I have carefully examined the records at issue and the HSE’s amended position as set out above. I am satisfied that the records which it has released do not need to be considered as part of this review. I am also satisfied that all of the IIS records identified by the HSE as outside scope either comprise correspondence with the Department of Health, correspondence relating to the processing of the applicant’s FOI request, and/or sample,
template or duplicate documents. Having regard to the specific wording of the applicant’s request, I am satisfied that the records relating to the Department of Health or to the processing of the applicant’s request do not come within the scope of its request in this case. It is of course, open to applicant to make an additional request for these records if it chooses.
In terms of the Acute Strategy records identified as duplicates of records listed in the IIS record schedule, I am satisfied that I only need consider each record once. Accordingly, I will consider these records as part of my consideration of the IIS records listed.
I am satisfied that the records listed in the Appendix have been released, are outside the scope of the applicant’s request, are duplicates of other records considered elsewhere or are otherwise outside the scope of this review. I am also satisfied that the applicant was informed of the scope of the review and did not raise any objections.
Based on the above, this review is concerned solely with whether the HSE was justified in refusing access to the following remaining records in full or in part on the basis of sections 29(1)(a), 30(1)(c), 31(1)(a), 32(1)(a), 33(3)(c)(iii), 35(1)(b), 36(1)(b), 36(1)(c) and 40(1)(b) of the FOI Act:
I should state that the way the HSE has engaged with this Office during this review has left much to be desired. My staff made numerous attempts to obtain a copy of the records concerned, and when they were provided, it transpired that the records schedules accompanying the records did not clearly or comprehensively set out the relevant exemptions being relied upon in respect of each record. This made it very difficult to progress this review.
Furthermore, the HSE did not initially reply to the Investigator’s request for submissions. When it did make submissions, they appeared to solely relate to one section of the HSE, when the records concerned were collated by four different directorates. During the course of this review, the HSE also amended its position in relation to a large number of the records concerned, which it stated it was now willing to release to the applicant in full or in part (63 records), or it considered to be outside the scope of its request. As noted above, a large number of the records were also duplicated across the different records schedules provide by the different sections of the HSE.
Additionally, there appears to have been no co-ordination between the different parts of the HSE in terms of the exemptions relied upon in respect of the records withheld. For instance, I note that Procurement record 27 contains a draft version of IIS record 44. Both divisions have relied on different exemptions in respect of the letter concerned and while
Procurement withheld the draft in full on the basis of section 31(1)(a) and 36(1)(b) and (c) of the FOI Act, IIS released the final version of the letter in part, withholding the remaining information on the basis of sections 29, 30 and 40 of the FOI Act. Moreover, a set of slides withheld from release (the attachment to Procurement records 16, 17 and 18) by the Procurement section on the basis of sections 31(1)(a) and 36(1)(b) and (c) has been released in part by the IIS (record 33), with the remainder withheld on the basis of section 31(1)(a).
I accept that draft versions of records are separate records in their own right which may reveal additional information, and release may give rise to different harms. However, the lack of consistency in the HSE’s decision across the divisions concerned, as to what exemptions apply and what records were within scope of the applicant’s request, has been most unsatisfactory in this case.

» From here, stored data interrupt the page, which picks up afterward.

(** The encoded block is encoded as itself. *)
Lemma encode_scaled : scale l <= scale_max o ->
  encode_elems o f (map (quantize o f (scale l)) vs) = map (quantize o f (scale l)) vs.
Proof using Hf Ho Hvs Hs Hl Hclamp.
  intros Hmax. unfold encode_elems.
  destruct (existsb (special f) (map (quantize o f (scale l)) vs)) eqn:E.
  { exfalso. apply existsb_exists in E as (q & Hq & Hsp).
    rewrite <- list_elem_of_In in Hq. apply list_elem_of_fmap in Hq as (v & -> & Hv).
    destruct (quantize_vs v Hv) as (_ & E & _). congruence. }
  pose proof (block_lead_spec f (map (quantize o f (scale l)) vs)) as Hb.
  destruct (block_lead f (map (quantize o f (scale l)) vs)) as [l'|]; [|done].
  assert (l' <= scale l + clo_mx_emax o) as Hl'.
  { destruct Hb as [(q & (v & -> & Hv)%list_elem_of_fmap & _ & <-) _].
    by apply quantized_lead_le. }
  destruct (Z.ltb_spec (scale_max o) (l' - clo_mx_emax o)) as [|_]; [lia|].
  assert (Z.max (l' - clo_mx_emax o) (- scale_max o) = scale l) as ->.
  { destruct (decide (- scale_max o <= l - clo_mx_emax o)) as [Hu|Hu].
    - pose proof (max_lead_unique _ _ _ _ Hb (quantized_max_lead Hu)) as ->. done.
    - unfold scale in *. lia. }
  rewrite map_map. apply map_ext_in. intros v Hv. apply quantize_vs.
  by apply list_elem_of_In.
Qed.
End Scaled.

Lemma encode_nans (vs : list Z) :
  encode_elems o f (map (fun _ => mx_nan_element f) vs) = map (fun _ => mx_nan_element f) vs.
Proof using Hf.
  destruct vs as [|v vs]; [done|]. unfold encode_elems. cbn [map existsb].
  destruct nan_elem as [_ ->]. cbn. by rewrite map_map.
Qed.

Lemma encode_elems_idem vs : Forall (elem f) vs -> clamp_ok ->
  encode_elems o f (encode_elems o f vs) = encode_elems o f vs.
Proof using Hf Ho.
  intros Hvs Hc. destruct (existsb (special f) vs) eqn:Es.
  { unfold encode_elems at 2 3. rewrite Es. apply encode_nans. }
  pose proof (block_lead_spec f vs) as Hb. destruct (block_lead f vs) as [l|] eqn:El.
  2:{ assert (encode_elems o f vs = vs) as E by (unfold encode_elems; by rewrite Es, El).
      by rewrite !E. }
  destruct (Z.ltb_spec (scale_max o) (l - clo_mx_emax o)) as [Hm|Hm].
  { assert (encode_elems o f vs = map (fun _ => mx_nan_element f) vs) as ->; [|apply encode_nans].
    unfold encode_elems. rewrite Es, El. apply Z.ltb_lt in Hm. by rewrite Hm. }
  assert (encode_elems o f vs = map (quantize o f (scale l)) vs) as ->.
  { unfold encode_elems. rewrite Es, El. apply Z.ltb_ge in Hm. by rewrite Hm. }
  pose proof scale_max_nonneg. apply encode_scaled; [done..|]. unfold scale. lia.
Qed.
End Block.
(* ===== verification/Heap.v ===== *)
(** A client heap for concrete runs: every block is put above all the others,
    at an address that is a multiple of the alignment. *)
From stdpp Require Import base gmap list fin_maps.
From Stdlib Require Import ZArith Lia.
From S2P Require Import Prelude Tool.
Open Scope Z_scope.

(** The first address above every block *)
Definition top_of (h : gmap Z Z) : Z :=
  map_fold (fun p n acc => Z.max acc (p + Z.max 1 n)) 4096 h.

Definition align_up (a x : Z) : Z := if 0 <? a then (x + a - 1) / a * a else x.

Definition top_malloc (a n : Z) (h : gmap Z Z) : Z * gmap Z Z :=
  let p := align_up a (top_of h) in
  if (0 <? n) && (p + n <? 2 ^ 64) then (p, <[p := n]> h) else (0, h).

#[export] Instance top_heap : ClientHeap (gmap Z Z) := {|
  cli_malloc := top_malloc;
  cli_free := fun p h => match h !! p with Some _ => Some (delete p h) | None => None end;
  cli_malloc_usable_size := fun p h => h !! p;
  allocated := id
|}.

Lemma top_of_above h : 4096 <= top_of h /\ forall q k, h !! q = Some k -> q + Z.max 1 k <= top_of h.
Proof.
  unfold top_of. revert h.
  apply (map_fold_weak_ind (fun r h => 4096 <= r /\ forall q k, h !! q = Some k -> q + Z.max 1 k <= r)).
  - split; [done|]. intros q k. by rewrite lookup_empty.
  - intros p n h r _ [Hr IH]. split; [lia|]. intros q k [[<- <-]|[_ E]]%lookup_insert_Some; [lia|].
    specialize (IH q k E). lia.
Qed.

Lemma align_up_above a x : x <= align_up a x.
Proof.
  unfold align_up. destruct (Z.ltb_spec 0 a); [|lia].
  pose proof (Z.div_mod (x + a - 1) a ltac:(lia)). pose proof (Z.mod_pos_bound (x + a - 1) a ltac:(lia)).
  lia.
Qed.

#[export] Instance top_heap_laws : ClientHeapLaws (gmap Z Z).
Proof.
  split; cbn.
  - intros a n h p h' Hn E Hp. unfold top_malloc in E.
    destruct (top_of_above h) as [Ht Ha]. pose proof (align_up_above a (top_of h)) as Hu.
    set (q := align_up a (top_of h)) in *. clearbody q.
    destruct (Z.ltb_spec 0 n), (Z.ltb_spec (q + n) (2 ^ 64)); cbn in E; simplify_eq.
    split; [lia|]. split.
    + destruct (id h !! p) as [k|] eqn:E; [|done]. specialize (Ha p k E). lia.
    + exists n. split; [lia|]. split; [lia|]. split; [done|]. intros q k E. specialize (Ha q k E). lia.
  - intros a n h h' E. unfold top_malloc in E.
    destruct (top_of_above h) as [Ht _]. pose proof (align_up_above a (top_of h)) as Hu.
    set (q := align_up a (top_of h)) in *. clearbody q.
    destruct (Z.ltb_spec 0 n), (Z.ltb_spec (q + n) (2 ^ 64)); cbn in E; simplify_eq; [lia|done..].
  - intros p h [k E]. unfold id in *. rewrite E. eauto.
  - done.
Qed.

The Central Policy Unit (CPU) in the Department of Expenditure and Reform has published a Code of Practice for FOI bodies (the Code), which says that decision-makers should work collaboratively and co-operatively with FOI officers in dealing with requests and in particular provide responses, estimates of costs and other assistance as necessary on requests that are co-ordinated by FOI officers. It also states that in complex or difficult cases the decision-maker should liaise closely with the FOI Officer to identify relevant precedents relating to similar requests received by the body or should consider relevant decisions made by the Information Commissioner. I would expect the HSE to make arrangements so that future requests relating to records held across different divisions would be dealt with in a more effective and consistent way.
Consultation under section 38 of the FOI Act
Section 38 sets out the procedure to be followed where a decision to release information in a record has the potential to affect the interests of a third party. The relevant procedure applies in cases where, at some stage in the decision making process, the FOI body has formed the view (subject only to receiving the views of the party who gave the information to the FOI body and/or the party to whom the information relates) that the record(s) in question qualifies for exemption under one or more of the relevant exemptions in the FOI Act relating to third parties, i.e. section 35 (information obtained in confidence), section 36 (commercially sensitive information) or section 37 (personal information); but, based on the application of the relevant public interest test, the record(s) should be released. Section 38 requires the FOI body to notify the affected third parties that it is proposed to grant the request in the public interest and that the FOI body will consider any submissions from the third parties before deciding whether to grant or refuse the request.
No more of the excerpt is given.